January brought with it a trip to the neurologist. Toby has regular check-in's with Neurology because Celiac Disease can manifest itself with complications in the brain and nervous system as well. The injestion of gluten to someone with Celiac is more that just an allergic reaction - it's an autoimmune response which makes the body attack its healthy cells. These healthy cells can live in brain as well as the digestive system. A person with neurologic side effects will have trouble with their balance and their vision. They will stumble and fall, and have numbness and tingling. Luckily for us, Toby does not show any indication he's having these side effects, but it's important we know what they are and what to look for in the event they begin.While we were there, we began talking about some symptoms Toby's been showing of other hormone deficiencies. We went through some last minute testing a few months ago which indicated Toby's levels were fine, but he's still been having episodes where he hasn't been normal. I was hoping his neurologist would be able to shed some light, and that he did.
Since all of T's diagnoses have been rolling in, we've been told by more than 1 provider that they don't like having all these random things piling up. They prefer to figure out, what they term, and umbrella diagnosis that can explain why all these seemingly random things are happening. Now we're told Toby's being evaluated for a condition called Dysautonomia. Pronounced like Dys-Auto-Nom-ia.

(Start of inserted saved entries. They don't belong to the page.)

(* ===== verification/C2Flash.v ===== *)
(** * C2 port: polling and flash programming (test_c2port/core.c, lines 260-301 and 486-833)

    These functions use the wire only through the four register accesses and
    the delays, so they are written over the interface [C2Reg]; [wire_reg]
    implements the interface with the wire functions of [C2Wire], which is
    what the source links them with.  [log_reg] wraps any implementation with
    a record of the register transactions, in which the protocol of each
    command is stated. *)

From Stdlib Require Import ZArith.
From stdpp Require Import base list.
From S2P Require Import Prelude C2Wire C2Proto.

(** What the flash layer needs from the wire layer. *)
Class C2Reg (R : Type) := {
  write_ar : Z -> M R unit;
  read_ar : Z -> M R (Z * Z);
  write_dr : Z -> M R Z;
  read_dr : Z -> M R (Z * Z);
  reg_udelay : Z -> M R unit;
  reg_mdelay : Z -> M R unit;
}.

#[export] Instance wire_reg {W} `{!C2PortOps W} `{!Kernel W} : C2Reg W := {|
  write_ar := c2port_write_ar;
  read_ar := c2port_read_ar;
  write_dr := c2port_write_dr;
  read_dr := c2port_read_dr;
  reg_udelay := udelay;
  reg_mdelay := mdelay;
|}.

(** C2 registers, commands and status codes (core.c:42-58). *)
Definition C2PORT_DEVICEID : Z := 0x00.
Definition C2PORT_REVID : Z := 0x01.
Definition C2PORT_FPCTL : Z := 0x02.
Definition C2PORT_FPDAT : Z := 0xB4.
Definition C2PORT_DEVICE_ERASE : Z := 0x03.
Definition C2PORT_BLOCK_READ : Z := 0x06.
Definition C2PORT_BLOCK_WRITE : Z := 0x07.
Definition C2PORT_COMMAND_OK : Z := 0x0d.

(** The flash geometry fields of [struct c2port_ops]. *)
Record c2port_geometry := mkGeometry { block_size : Z; blocks_num : Z }.
(** The product of two [unsigned short]s, computed in [int]. *)
Definition flash_size (ops : c2port_geometry) : Z := s32 (block_size ops * blocks_num ops).

(** [ret = c; if (ret < 0) return ret; k]. *)
Definition checked {S} (c k : M S Z) : M S Z :=
  r <- c ;; if r <? 0 then ret r else k.
Notation "c ?;; k" := (checked c k) (at level 100, right associativity) : drv_scope.

Section Flash.
Context {R : Type} `{!C2Reg R}.

Fixpoint poll_in_busy_loop (timeout : nat) (addr : Z) : M R Z :=
  match timeout with
  | O => ret (- EIO)
  | S t =>
      let! (r, addr) := read_ar addr in
      if r <? 0 then ret (- EIO)
      else if Z.land addr 0x02 =? 0 then ret 0
      else (reg_udelay 1 ;; poll_in_busy_loop t addr)
  end.
Definition c2port_poll_in_busy : M R Z := poll_in_busy_loop 20 0.

Fixpoint poll_out_ready_loop (timeout : nat) (addr : Z) : M R Z :=
  match timeout with
  | O => ret (- EIO)
  | S t =>
      let! (r, addr) := read_ar addr in
      if r <? 0 then ret (- EIO)
      else if negb (Z.land addr 0x01 =? 0) then ret 0
      else (reg_udelay 1 ;; poll_out_ready_loop t addr)
  end.
Definition c2port_poll_out_ready : M R Z := poll_out_ready_loop (Z.to_nat 10000) 0.

(** [ret = c2port_read_dr(dev, &status); if (ret < 0) return ret;
    if (status != C2PORT_COMMAND_OK) return -EBUSY; k] *)
Definition status_ok (k : M R Z) : M R Z :=
  let! (r, status) := read_dr 0 in
  if r <? 0 then ret r
  else if negb (status =? C2PORT_COMMAND_OK) then ret (- EBUSY)
  else k.

(** The keycode sequence of [__c2port_store_flash_access]; the guard and the
    flag update around it are in [C2Sysfs]. *)
Definition flash_keycodes : M R Z :=
  write_ar C2PORT_FPCTL ;;
  write_dr 0x02 ?;;
  write_dr 0x01 ?;;
  reg_mdelay 25 ;;
  ret 0.

Definition __c2port_write_flash_erase : M R Z :=
  write_ar C2PORT_FPDAT ;;
  write_dr C2PORT_DEVICE_ERASE ;;
  c2port_poll_in_busy ?;;
  c2port_poll_out_ready ?;;
  status_ok
    (write_dr 0xde ;;
     c2port_poll_in_busy ?;;
     write_dr 0xad ;;
     c2port_poll_in_busy ?;;
     write_dr 0xa5 ;;
     c2port_poll_in_busy ?;;
     c2port_poll_out_ready ?;;
     ret 0).

(** The command header both block transfers send: target FPDAT, the command,
    and after a COMMAND_OK status the address bytes and the length, again
    answered by COMMAND_OK.  (core.c:648-704 and 757-813 are this sequence
    with C2PORT_BLOCK_READ and C2PORT_BLOCK_WRITE.)  0 on success. *)
Definition block_header (cmd offset n : Z) : M R Z :=
  write_ar C2PORT_FPDAT ;;
  write_dr cmd ;;
  c2port_poll_in_busy ?;;
  c2port_poll_out_ready ?;;
  status_ok
    (write_dr (u8 (Z.shiftr offset 8)) ;;
     c2port_poll_in_busy ?;;
     write_dr (u8 (Z.land offset 0x00ff)) ;;
     c2port_poll_in_busy ?;;
     write_dr n ;;
     c2port_poll_in_busy ?;;
     c2port_poll_out_ready ?;;
     status_ok (ret 0)).

(** [for (i = 0; i < nread; i++)] of the block read, from index [i] with [n]
    iterations left: 0 or the error, and the buffer. *)
Fixpoint read_block_loop (n i : nat) (buffer : list Z) : M R (Z * list Z) :=
  match n with
  | O => ret (0, buffer)
  | S n =>
      r <- c2port_poll_out_ready ;;
      if r <? 0 then ret (r, buffer)
      else
        let! (r, v) := read_dr (default 0 (buffer !! i)) in
        let buffer := <[i := v]> buffer in
        if r <? 0 then ret (r, buffer)
        else read_block_loop n (S i) buffer
  end.

(** The number of bytes a block read transfers ([u8 nread] before its
    [nread == 0] test). *)
Definition read_length (ops : c2port_geometry) (offset count : Z) : Z :=
  let nread := 128 in
  let nread := if flash_size ops - offset <? nread
               then u8 (flash_size ops - offset) else nread in
  if count <? nread then u8 count else nread.

Definition __c2port_read_flash_data (ops : c2port_geometry)
    (buffer : list Z) (offset count : Z) : M R (Z * list Z) :=
  if flash_size ops <=? offset then ret (0, buffer)
  else
    let nread := read_length ops offset count in
    if nread =? 0 then ret (nread, buffer)
    else
      r <- block_header C2PORT_BLOCK_READ offset nread ;;
      if r <? 0 then ret (r, buffer)
      else
        let! (r, buffer) := read_block_loop (Z.to_nat nread) 0 buffer in
        if r <? 0 then ret (r, buffer) else ret (nread, buffer).

(** [for (i = 0; i < nwrite; i++)] of the block write. *)
Fixpoint write_block_loop (n i : nat) (buffer : list Z) : M R Z :=
  match n with
  | O => ret 0
  | S n =>
      write_dr (u8 (default 0 (buffer !! i))) ?;;
      c2port_poll_in_busy ?;;
      write_block_loop n (S i) buffer
  end.

Definition write_length (ops : c2port_geometry) (offset count : Z) : Z :=
  let nwrite := 128 in
  let nwrite := if count <? nwrite then u8 count else nwrite in
  if flash_size ops - offset <? nwrite then u8 (flash_size ops - offset) else nwrite.

Definition __c2port_write_flash_data (ops : c2port_geometry)
    (buffer : list Z) (offset count : Z) : M R Z :=
  let nwrite := write_length ops offset count in
  if flash_size ops <=? offset then ret (- EINVAL)
  else
    block_header C2PORT_BLOCK_WRITE offset nwrite ?;;
    write_block_loop (Z.to_nat nwrite) 0 buffer ?;;
    c2port_poll_out_ready ?;;
    ret nwrite.

(** [__c2port_show_dev_id] and [__c2port_show_rev_id] up to the [sprintf]:
    select the register and read it. *)
Definition show_reg (reg : Z) : M R (Z * Z) :=
  write_ar reg ;;
  read_dr 0.
End Flash.

(** ** Register transactions *)
Inductive xact :=
| XWriteAR (addr : Z)
| XReadAR (ret addr : Z)
| XWriteDR (data ret : Z)
| XReadDR (ret data : Z)
| XUdelay (us : Z)
| XMdelay (ms : Z).

#[export] Instance xact_eq_dec : EqDecision xact.
Proof. solve_decision. Defined.

(** Any implementation of the registers, with a log of the transactions. *)
Definition logged {R A} (m : M R A) (x : A -> xact) : M (R * list xact) A :=
  fun '(r, log) => let '(a, r') := m r in (a, (r', log ++ [x a])).

#[export] Instance log_reg {R} `{!C2Reg R} : C2Reg (R * list xact) | 2 := {|
  write_ar a := logged (write_ar a) (fun _ => XWriteAR a);
  read_ar a := logged (read_ar a) (fun '(r, v) => XReadAR r v);
  write_dr d := logged (write_dr d) (XWriteDR d);
  read_dr d := logged (read_dr d) (fun '(r, v) => XReadDR r v);
  reg_udelay us := logged (reg_udelay us) (fun _ => XUdelay us);
  reg_mdelay ms := logged (reg_mdelay ms) (fun _ => XMdelay ms);
|}.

Dysautonomia International, an orgainzation funding treatment of this disease, describes it as an umbrella term describing several different medical conditions that cause a malfunction of the Autonomic Nervous System. The Autonomic Nervous System controls the "automatic" functions of the body that we do not consciously think about, such as heart rate, blood pressure, digestion, dilation and constriction of the pupils of the eye, kidney function, and temperature control. People living with various forms of dysautonomia have trouble regulating these systems, which can result in lightheadedness, fainting, unstable blood pressure, abnormal heart rates, malnutrition, and in severe cases, death. This would describe the events happening with Toby causing him to feel cold all the time, episodes of paleness and weakness, and sudden bouts of fatigue. There is no cure, but it is treatable. It's another thing to worry about in our laundry list that's already been created. While Toby is a tiny, we just watch for symptoms. As Toby becomes a young man, we will know more because he'll be able to articulate moments when he's feeling not right, and hopefully we can head off any complications before they start.
So what have we been doing?
In the 6 weeks since I've last posted - what's been going on you ask? Well, we've been playing in a whole bunch of sand...And a whole bunch of snow..
We've been back and forth, and back and forth to the doctor. But not for Toby, for this girl. Who has allergies, and asthma and croup and pnemonia.
My old exhaustion when Toby was this age, dealing with his complications - now finding another perfect fit in my life with my daughter and her complications.
Sometimes when I'm stressed, I ask God why he would have me go through such worry and fatigue again. Didn't I go through enough?? But I'm reminded ever so gently when I'm sitting in my daughter's room, in her chair, with her blonde hair tickling my cheek as I rub her back. I'm soothing her crying and I am being enlightened. The only time I will ever feel needed and complete is when I'm being a mother. This is something He knows, and reminds me when the daily struggles of being that mother prevent me from being thankful. For those days when the only thing I pray for is bedtime, I'm balanced with those days when the only thing I pray for is my daughter to stay comforted in my arms. What a precious gift God has given me. The harmoneous balanace of parenthood.